Download or read book Simultaneous Estimation of Some Drugs in Bulk and in their Formulation by Chromatographic Methods written by Satish Gabhe and published by GRIN Verlag. This book was released on 2014-04-09 with total page 109 pages. Available in PDF, EPUB and Kindle. Book excerpt: Master's Thesis from the year 2013 in the subject Medicine - Pharmacology, Pharmacy, , course: MASTER OF PHARMACY (Quality Assurance Techniques), language: English, abstract: A number of new drug entities, modifications of existing ones, and multi-component formulations are entering the market, every year. Development of simple analytical methods for analysis of various drugs in multi - component formulations is a tricky task for an analytical researcher.
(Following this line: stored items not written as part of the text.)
(** Pieces of a chunk without requests under way change, and the chunk with them. *)
Lemma reads_update {C} disk todo pend (e : files C) a ch m' oc : reads_ok disk todo pend e -> chunks e !! a = Some ch ->
  pending_of (rreqs e) pend a = [] -> (forall rr, rr ∉ ch_reqs ch -> m' !! rr = rreqs e !! rr) ->
  (forall ch', oc = Some ch' -> pending_of m' pend a = [] -> chunk_ok m' pend (disk a) (todo a) a ch') ->
  reads_ok disk todo pend (set_chunks (partial_alter (fun _ => oc) a (chunks e)) (set_rreqs m' e)).
Proof.
  intros [Hch Hpend Hends Hfresh] Hc Hnone Hout Hnew. pose proof (Hch a ch Hc) as [_ _ _ Hown _ _]. rewrite Forall_forall in Hown. rewrite Forall_forall in Hpend.
  assert (forall p, p ∈ pend -> exists rr r c', rq_end (fl_rq p) = Some (ReadEnd rr) /\ rreqs e !! rr = Some r /\ rr_sio r <> a /\ rr ∉ ch_reqs ch /\
    chunks e !! rr_sio r = Some c' /\ rr ∈ ch_reqs c') as Hp.
  { intros p Hp. destruct (Hpend p Hp) as (rr & r & c' & Ep & Hr & Hc' & Hin). exists rr, r, c'.
    assert (rr_sio r <> a) as Hne. { pose proof (proj1 (pending_nil _ _ _) Hnone p Hp) as Ho. unfold owner in Ho. rewrite Ep, Hr in Ho. cbn in Ho. congruence. }
    split_and!; try done. intros Hx. specialize (Hown rr Hx). rewrite Hr in Hown. cbn in Hown. congruence. }
  assert (forall b, pending_of m' pend b = pending_of (rreqs e) pend b) as Hpo.
  { intros b. apply pending_iff. intros p Hpp. destruct (Hp p Hpp) as (rr & r & c' & Ep & Hr & _ & Hni & _). unfold owner. rewrite Ep. by rewrite Hout. }
  split; cbn [chunks rreqs set_chunks set_rreqs next_file].
  - intros b cb Hb. destruct (decide (a = b)) as [<- |Hne].
    { rewrite lookup_partial_alter_eq in Hb. apply Hnew; [done|]. by rewrite Hpo. }
    rewrite lookup_partial_alter_ne in Hb by done. destruct (Hch b cb Hb) as [Ho Hs Hn Hownb Hnum Hdata].
    assert (forall rr, rr ∈ ch_reqs cb -> m' !! rr = rreqs e !! rr) as Hsame.
    { intros rr Hin. apply Hout. intros Hin'. rewrite Forall_forall in Hownb. specialize (Hownb rr Hin). specialize (Hown rr Hin'). congruence. }
    split; try done; try by rewrite Hpo.
    + rewrite Forall_forall in Hownb |- *. intros rr Hin. rewrite Hsame by done. by apply Hownb.
    + rewrite Hpo. destruct Hdata as [[He Hcov]|Hd]; [left|by right]. split; [done|]. eapply covers_mono; [|exact Hcov].
      intros rr r o Hin Hr Hpk. rewrite Hsame by done. by exists r.
  - apply Forall_forall. intros p Hpp. destruct (Hp p Hpp) as (rr & r & c' & Ep & Hr & Hne & Hni & Hc' & Hin). exists rr, r, c'.
    rewrite Hout, lookup_partial_alter_ne by done. done.
  - done.
  - intros x Hx. destruct (Hfresh x Hx) as [Hx1 Hx2]. split.
    + rewrite lookup_partial_alter_ne by congruence. done.
    + rewrite Hout; [done|]. intros Hin. specialize (Hown x Hin). by rewrite Hx2 in Hown.
Qed.

(** Fields change that the data do not depend on. *)
Lemma reads_set {C} disk todo pend (e : files C) a ch ch' : reads_ok disk todo pend e -> chunks e !! a = Some ch ->
  ch_offset ch' = ch_offset ch -> ch_size ch' = ch_size ch -> ch_reqs ch' = ch_reqs ch -> num_reqs ch' = num_reqs ch -> sio_error ch' = sio_error ch ->
  reads_ok disk todo pend (set_chunks (<[a := ch']> (chunks e)) e).
Proof.
  intros [Hch Hpend Hends Hfresh] Hc E1 E2 E3 E4 E5. split; cbn [chunks rreqs set_chunks next_file].
  - intros b cb Hb. destruct (decide (a = b)) as [<- |]; [|rewrite lookup_insert_ne in Hb by done; by apply Hch].
    rewrite lookup_insert_eq in Hb. injection Hb as <-. destruct (Hch a ch Hc). split; rewrite ?E1, ?E2, ?E3, ?E4, ?E5; done.
  - eapply Forall_impl; [exact Hpend|]. intros p (rr & r & c' & Ep & Hr & Hc' & Hin). exists rr, r.
    destruct (decide (a = rr_sio r)) as [E|]; [|exists c'; by rewrite lookup_insert_ne].
    exists ch'. rewrite E, lookup_insert_eq, E3. by assert (c' = ch) as -> by congruence.
  - done.
  - intros x Hx. destruct (Hfresh x Hx). by rewrite lookup_insert_ne by congruence.
Qed.

Lemma foldr_delete_lookup {A} (m : gmap Z A) (l : list Z) x : x ∉ l -> foldr delete m l !! x = m !! x.
Proof.
  induction l as [|y l IH]; intros Hx; [done|]. cbn [foldr]. rewrite lookup_delete_ne; [apply IH; intros ?; apply Hx; by right|].
  intros ->. apply Hx. by left.
Qed.

(** A reference is given back. *)
Lemma reads_put {C} disk todo pend (e : files C) a ch : reads_ok disk todo pend e -> chunks e !! a = Some ch -> 1 <= ch_refs ch ->
  (ch_refs ch = 1 -> pending_of (rreqs e) pend a = []) ->
  exists e', chunk_put (Some a) e = Ret e' /\ reads_ok disk todo pend e' /\ others e' = others e /\ next_file e' = next_file e /\
    chunks e' = if decide (ch_refs ch = 1) then delete a (chunks e) else <[a := set_refs (ch_refs ch - 1) ch]> (chunks e).
Proof.
  intros Hok Hc Hpos Hlast. unfold chunk_put, upd_chunk, upd. rewrite Hc. cbn [deref]. unfold mbind, outcome_bind. cbn [chunks set_chunks].
  rewrite lookup_insert_eq. cbn [deref ch_refs set_refs]. destruct (decide (ch_refs ch = 1)) as [E|E].
  - rewrite (proj2 (Z.eqb_eq _ _)) by lia. unfold chunk_free, mbind, outcome_bind. cbn [chunks set_chunks]. rewrite lookup_insert_eq. cbn [deref ch_reqs set_refs].
    eexists. split; [done|]. split; [|split; [done|split; [done|cbn; by rewrite delete_insert_eq]]].
    pose proof (reads_update disk todo pend e a ch (foldr delete (rreqs e) (ch_reqs ch)) None Hok Hc (Hlast E)) as Hu.
    assert (reads_ok disk todo pend (set_chunks (delete a (chunks e)) (set_rreqs (foldr delete (rreqs e) (ch_reqs ch)) e))) as Hu' by (apply Hu; [apply foldr_delete_lookup|done]).
    unfold set_chunks, set_rreqs, free_rreqs in *. cbn in *. by rewrite delete_insert_eq.
  - rewrite (proj2 (Z.eqb_neq _ _)) by lia. eexists. split; [done|]. split; [by apply (reads_set _ _ _ _ _ ch)|done].
Qed.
As analytical techniques are used throughout drug development, manufacturing, release of drug products, the reliability of their results is essential. Chromatographic methods are most useful and powerful techniques for qualitative and quantitative determination of drug/s. Therefore, appropriate validation to demonstrate the performance and suitability of the analytical method is much more than a formal requirement. Hence, there is need to develop and validate correct analytical method for these medicine/s. This book details, - Development and validation of HPTLC - densitometric method for concurrent estimation of metformin hydrochloride, pioglitazone hydrochloride and gliclazide in combined dosage form. - Development and validation of HPTLC method for simultaneous estimation of moxifloxacin hydrochloride and dexamethasone sodium phosphate in combined pharmaceutical dosage form. - Development and validation of RP - HPLC method for simultaneous estimation of ciprofloxacin hydrochloride and dexamethasone in combined dosage form, which is better alternative to existing one. The developed analytical methods are simple, selective, accurate, robust, and precise with shorter analysis time for the analysis of drug/s in combined pharmaceutical dosage forms. All the developed HPTLC and HPLC methods have been validated as per ICH Q2 (R1) guidelines. Developed analytical methods could boost analytical researcher to work more efficiently in the field of analytical method development and validation of Pharmaceutical dosage forms.

Download or read book Analytical Method Development and Validation written by Michael E. Swartz and published by CRC Press. This book was released on 2018-10-03 with total page 95 pages. Available in PDF, EPUB and Kindle. Book excerpt: Describes analytical methods development, optimization and validation, and provides examples of successful methods development and validation in high-performance liquid chromatography (HPLC) areas. The text presents an overview of Food and Drug Administration (FDA)/International Conference on Harmonization (ICH) regulatory guidelines, compliance with validation requirements for regulatory agencies, and methods validation criteria stipulated by the US Pharmacopia, FDA and ICH.

Download or read book Chromatographic Analysis of Pharmaceuticals written by John A. Adamovics and published by Routledge. This book was released on 2017-09-29 with total page 542 pages. Available in PDF, EPUB and Kindle. Book excerpt: Updated and revised throughout. Second Edition explores the chromatographic methods used for the measurement of drugs, impurities, and excipients in pharmaceutical preparations--such as tablets, ointments, and injectables. Contains a 148-page table listing the chromatographic data of over 1300 drugs and related substances--including sample matrix analyzed, sample handling procedures, column packings, mobile phase, mode of detection, and more.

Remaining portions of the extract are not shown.